Why was this series a game changer?
Because it integrated a lot of social factors into health care. Presenting that integration in a map made the results very stark and very clear: poverty determined people’s health. There were calls for an update and they produced one in 2019. It made for a perfect way to compare how things had changed, or not. And the circumstances affecting people’s health haven’t changed a lot.
‘Code Red’ became a brand for The Hamilton Spectator. After the first story, Buist, Johnston and DeLuca did another one on mothers and babies called ‘Born’, and then they took on cancer rates with ‘The Cancer Project’, which showed that your chances of dying of cancer vary depending on where you live in Hamilton.
There were other stories, unrelated to health. One story looked at a street which used to be an engine in the Hamilton economy, and they documented how it changed during a 60-year period.
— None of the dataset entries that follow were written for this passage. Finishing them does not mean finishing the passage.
Lemma locate_loop_ends GetNext B s' : forall L turns k b s pos,
  yields GetNext s pos L s' -> (length L < turns)%nat -> 0 <= k ->
  exists r, locate_loop turns GetNext B k b pos s = Ok (r, s') /\ 0 <= r.1.
Proof.
  induction L as [|h L IH]; intros turns k b s pos HL Ht Hk; (destruct turns as [|turns]; [cbn in Ht; lia|]); cbn [locate_loop].
  - destruct HL as (i & pos' & HG). run_step HG. by eexists.
  - destruct HL as (Hh & i & pos' & s1 & HG & HL). run_step HG. rewrite (proj2 (Z.eqb_neq h 0) Hh).
    apply IH; [done|cbn in Ht; lia|]. unfold wrapU. apply Z.mod_pos_bound. lia.
Qed.

(** The result size is that of all handles; those that fit are stored. *)
Lemma locate_loop_run GetNext B s' : 0 <= B -> forall L turns D s pos,
  yields GetNext s pos L s' -> (length L < turns)%nat -> 8 * Z.of_nat (length (D ++ L)) < 2 ^ 64 ->
  let n := Z.to_nat (B / 8) in
  locate_loop turns GetNext B (8 * Z.of_nat (length D)) (take n D) pos s =
    Ok ((8 * Z.of_nat (length (D ++ L)), take n (D ++ L)), s').
Proof.
  intros HB. induction L as [|h L IH]; intros turns D s pos HL Ht Hsz n; (destruct turns as [|turns]; [cbn in Ht; lia|]);
    cbn [locate_loop].
  - destruct HL as (i & pos' & HG). run_step HG. by rewrite app_nil_r.
  - destruct HL as (Hh & i & pos' & s1 & HG & HL). run_step HG. rewrite (proj2 (Z.eqb_neq h 0) Hh).
    rewrite length_app in Hsz. cbn [length] in Hsz, Ht.
    assert (Ew : wrapU 64 (8 * Z.of_nat (length D) + 8) = 8 * Z.of_nat (length (D ++ [h]))).
    { unfold wrapU. rewrite length_app. cbn [length]. rewrite Z.mod_small; lia. }
    rewrite Ew.
    replace (if 8 * Z.of_nat (length (D ++ [h])) <=? B then take n D ++ [h] else take n D) with (take n (D ++ [h])).
    2:{ rewrite length_app. cbn [length]. unfold n. destruct (Z.leb_spec (8 * Z.of_nat (length D + 1)) B) as [Hle|Hgt].
        - rewrite take_snoc_full; [done|]. assert (Z.of_nat (length D) + 1 <= B / 8) by (apply Z.div_le_lower_bound; lia). lia.
        - rewrite <- take_snoc_drop; [done|]. assert (B / 8 < Z.of_nat (length D) + 1) by (apply Z.div_lt_upper_bound; lia). lia. }
    replace (D ++ h :: L) with ((D ++ [h]) ++ L) by (by rewrite <- app_assoc).
    apply IH; [done|lia|]. rewrite !length_app. cbn [length]. lia.
Qed.

(** The loop ends; with sizes in 64 bits its result is exact. *)
Lemma locate_loop_total GetNext B s' L turns s pos : 0 <= B -> yields GetNext s pos L s' -> (length L < turns)%nat ->
  exists r, locate_loop turns GetNext B 0 [] pos s = Ok (r, s') /\ (L = [] -> r.1 = 0) /\ 0 <= r.1 /\
    (8 * Z.of_nat (length L) < 2 ^ 64 -> r = (8 * Z.of_nat (length L), take (Z.to_nat (B / 8)) L)).
Proof.
  intros HB HL Ht. destruct (Z_lt_dec (8 * Z.of_nat (length L)) (2 ^ 64)) as [Hs|Hs].
  - pose proof (locate_loop_run GetNext B s' HB L turns [] s pos HL Ht Hs) as Hr. cbn zeta in Hr. rewrite firstn_nil in Hr.
    eexists. split; [exact Hr|]. split_and!; [by intros ->|cbn [fst]; lia|done].
  - destruct (locate_loop_ends GetNext B s' L turns 0 [] s pos HL Ht ltac:(lia)) as (r & Hr & Hr0).
    exists r. split_and!; [done| |done|done].
    intros ->. by destruct Hs.
Qed.

(** ** All handles *)

Lemma link_after_split l1 x l2 : NoDup (l1 ++ x :: l2) -> link_after (l1 ++ x :: l2) x = Some (head l2).
Proof.
  intros (_ & H & _)%NoDup_app. apply link_after_mid. intros Hx. apply (H x Hx). by left.
Qed.

Lemma yields_all `{Env : HAND_ENV} s k e : NoDup (gHandleList s) -> 0 ∉ gHandleList s ->
  yields CoreGetNextLocateAllHandles s (mkPosition k None e) (gHandleList s) s.
Proof.
  intros Hn H0.
  assert (Hrest : forall l2 l1 x, gHandleList s = l1 ++ x :: l2 ->
    yields CoreGetNextLocateAllHandles s (mkPosition k (Some x) e) l2 s).
  { induction l2 as [|y l2 IH]; intros l1 x El; cbn [yields].
    - unfold CoreGetNextLocateAllHandles. rewrite (Mbind_Ok Mget _ s s s eq_refl). cbn [PositionLink ForwardLink].
      rewrite El, link_after_split by (by rewrite <- El). by do 2 eexists.
    - split; [intros ->; apply H0; rewrite El; set_solver|]. do 3 eexists. split.
      + unfold CoreGetNextLocateAllHandles. rewrite (Mbind_Ok Mget _ s s s eq_refl). cbn [PositionLink ForwardLink].
        rewrite El, link_after_split by (by rewrite <- El). done.
      + cbn [head SearchKey ProtEntryOf]. apply (IH (l1 ++ [x])). by rewrite <- app_assoc. }
  destruct (gHandleList s) as [|x l] eqn:El; cbn [yields].
  - unfold CoreGetNextLocateAllHandles. rewrite (Mbind_Ok Mget _ s s s eq_refl). cbn. rewrite El. by do 2 eexists.
  - split; [intros ->; apply H0; by left|]. do 3 eexists. split.
    + unfold CoreGetNextLocateAllHandles. rewrite (Mbind_Ok Mget _ s s s eq_refl). cbn. rewrite El. done.
    + cbn [head SearchKey ProtEntryOf]. by apply (Hrest l [] x).
Qed.

(** ** Handles of a protocol

    The walk marks the handles it returns with the number [req] of the
    request: the handles, and the marked heap. *)
Fixpoint visit (req : Z) (ifs : gmap Z PROTOCOL_INTERFACE) (l : list Z) (hs : gmap Z IHANDLE) :
    list Z * gmap Z IHANDLE :=
  match l with
  | [] => ([], hs)
  | p :: l' =>
      match ifs !! p with
      | None => ([], hs)
      | Some P =>
          match hs !! Handle P with
          | None => ([], hs)
          | Some H =>
              if LocateRequest H =? req then visit req ifs l' hs
              else
                let '(L, hs') := visit req ifs l' (<[Handle P := set_LocateRequest req H]> hs) in (Handle P :: L, hs')
          end
      end
  end.

(** The links [l] are of interfaces on live handles. *)
Definition alive (s : DB) (l : list Z) : Prop :=
  forall p, p ∈ l -> exists P H, interfaces s !! p = Some P /\ handles s !! Handle P = Some H /\ Handle P <> 0.

Definition marked (s : DB) (h : Z) (H : IHANDLE) : DB :=
  upd_handles (<[h := set_LocateRequest (mEfiLocateHandleRequest s) H]> (handles s)) s.

Lemma alive_marked s l h H : alive s l -> alive (marked s h H) l.
Proof.
  intros Hl p Hp. destruct (Hl p Hp) as (P & H0 & HP & HH & Hn). destruct (decide (Handle P = h)) as [<- | Hd].
  - exists P, (set_LocateRequest (mEfiLocateHandleRequest s) H). split_and!; [done|cbn; by rewrite lookup_insert_eq|done].
  - exists P, H0. split_and!; [done|cbn; by rewrite lookup_insert_ne|done].
Qed.

Lemma next_unmarked_run s pos : forall l i, alive s l ->
  let req := mEfiLocateHandleRequest s in
  (visit req (interfaces s) l (handles s) = ([], handles s) /\
   exists i', next_unmarked i l pos s = Ok ((0, i', mkPosition (SearchKey pos) None (ProtEntryOf pos)), s)) \/
  (exists l1 p l2 P H, l = l1 ++ p :: l2 /\ interfaces s !! p = Some P /\ handles s !! Handle P = Some H /\
     LocateRequest H <> req /\ Handle P <> 0 /\
     (let '(L, hs') := visit req (interfaces s) l2 (handles (marked s (Handle P) H)) in
      visit req (interfaces s) l (handles s) = (Handle P :: L, hs')) /\
     next_unmarked i l pos s =
       Ok ((Handle P, Interface P, mkPosition (SearchKey pos) (Some p) (ProtEntryOf pos)), marked s (Handle P) H)).
Proof.
  intros l i Hl req. subst req. revert i. induction l as [|p l IH]; intros i; cbn [next_unmarked visit].
  { left. split; [done|]. by eexists. }
  destruct (Hl p ltac:(by left)) as (P & H & HP & HH & Hn). unfold interface_at, handle_at.
  run_step (deref_ok interfaces p P s HP). run_step (deref_ok handles (Handle P) H s HH).
  rewrite (Mbind_Ok Mget _ s s s eq_refl), HP, HH. destruct (Z.eqb_spec (LocateRequest H) (mEfiLocateHandleRequest s)) as [Er|Nr]; cbn [negb].
  - destruct (IH ltac:(intros q Hq; apply Hl; by right) (Interface P)) as [Hno|(l1 & q & l2 & Q & HQ & El & Hrest)]; [left; exact Hno|right].
    exists (p :: l1), q, l2, Q, HQ. split; [by rewrite El|exact Hrest].
  - right. exists [], p, l, P, H. split_and!; try done.
    + change (handles (marked s (Handle P) H))
        with (<[Handle P := set_LocateRequest (mEfiLocateHandleRequest s) H]> (handles s)).
      by destruct (visit _ _ l (<[_ := _]> _)) as [L hs'].
    + by rewrite (Mbind_Ok _ _ _ _ _ (on_handle_ok (Handle P) _ H s HH)).
Qed.

Lemma yields_protocol e E k : forall n l s pos,
  (length l <= n)%nat -> entries s !! e = Some E -> NoDup (EntryProtocols E) -> alive s l ->
  (pos = None /\ l = EntryProtocols E \/ exists l1 p, pos = Some p /\ EntryProtocols E = l1 ++ p :: l) ->
  let '(L, hs) := visit (mEfiLocateHandleRequest s) (interfaces s) l (handles s) in
  yields CoreGetNextLocateByProtocol s (mkPosition k pos e) L (upd_handles hs s).
Proof.
  induction n as [|n IH]; intros l s pos Hn HE Hno Hal Hpos.
  all: assert (Hget : CoreGetNextLocateByProtocol (mkPosition k pos e) s = next_unmarked 0 l (mkPosition k pos e) s).
  1,3: unfold CoreGetNextLocateByProtocol, entry_at; run_step (deref_ok entries e E s HE); cbn [PositionLink];
    (destruct Hpos as [[-> ->]|(l1 & p & -> & El)]; [done|]); rewrite El, links_from_split by (by rewrite <- El); done.
  all: destruct (next_unmarked_run s (mkPosition k pos e) l 0 Hal) as
    [(-> & i & Hr)|(l1 & p & l2 & P & H & El & HP & HH & _ & Hn0 & Hv & Hr)]; cbn [SearchKey ProtEntryOf] in Hr.
  1,3: cbn [yields]; rewrite Hget, Hr; do 2 eexists; by destruct s.
  { rewrite El, length_app in Hn. cbn in Hn. lia. }
  assert (Hal2 : alive (marked s (Handle P) H) l2).
  { apply alive_marked. intros q Hq. apply Hal. rewrite El. apply elem_of_app. right. by right. }
  specialize (IH l2 (marked s (Handle P) H) (Some p)).
  change (mEfiLocateHandleRequest (marked s (Handle P) H)) with (mEfiLocateHandleRequest s) in IH.
  change (interfaces (marked s (Handle P) H)) with (interfaces s) in IH.
  destruct (visit _ _ l2 _) as [L hs]. rewrite Hv. cbn [yields]. split; [done|]. do 3 eexists.
  split; [by rewrite Hget|]. apply IH; [|done|done|done|].
  - rewrite El, length_app in Hn. cbn in Hn. lia.
  - right. destruct Hpos as [[-> El0]|(l0 & q & -> & El0)].
    + exists l1, p. split; [done|]. by rewrite <- El0, El.
    + exists (l0 ++ q :: l1), p. split; [done|]. rewrite El0, El. by rewrite <- app_assoc.
Qed.

(** ** What a search finds *)

Definition handle_of (s : DB) (p : Z) : Z := from_option Handle 0 (interfaces s !! p).

(** First occurrences. *)
Fixpoint firsts (seen l : list Z) : list Z :=
  match l with
  | [] => []
  | h :: l' => if bool_decide (h ∈ seen) then firsts seen l' else h :: firsts (h :: seen) l'
  end.

Lemma elem_of_firsts h : forall l seen, h ∈ firsts seen l <-> h ∈ l /\ h ∉ seen.
Proof.
  induction l as [|x l IH]; intros seen; cbn [firsts]; [set_solver|].
  case_bool_decide; rewrite ?elem_of_cons, IH; [set_solver|]. destruct (decide (h = x)); set_solver.
Qed.

Lemma NoDup_firsts : forall l seen, NoDup (firsts seen l).
Proof.
  induction l as [|x l IH]; intros seen; cbn [firsts]; [constructor|]. case_bool_decide; [done|].
  constructor; [|done]. rewrite elem_of_firsts. set_solver.
Qed.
By monitoring the changes on that street – which stores opened and which closed – a narrative was suggested which reflected the larger story of Hamilton’s economic troubles.
Buist says he wants people to understand their city at a “micro-geographic level and see that it’s not all a homogeneity” as is often suggested about cities. And he says, “the story map is a pretty straightforward way to tell a story”.
DeLuca did most of the mapping for his stories and Buist said once he really understood the storytelling component, he decided to learn this for himself. He wanted to lessen the load on DeLuca, but he also thinks better visual storytelling is the future for the print media.
“As an industry [newspapers] struggle with the online part” says Buist. “Making the story more engaging for the reader means they will stay longer on your site and really see the story in a different way.”
For Steve Buist, a story map made his talents really shine.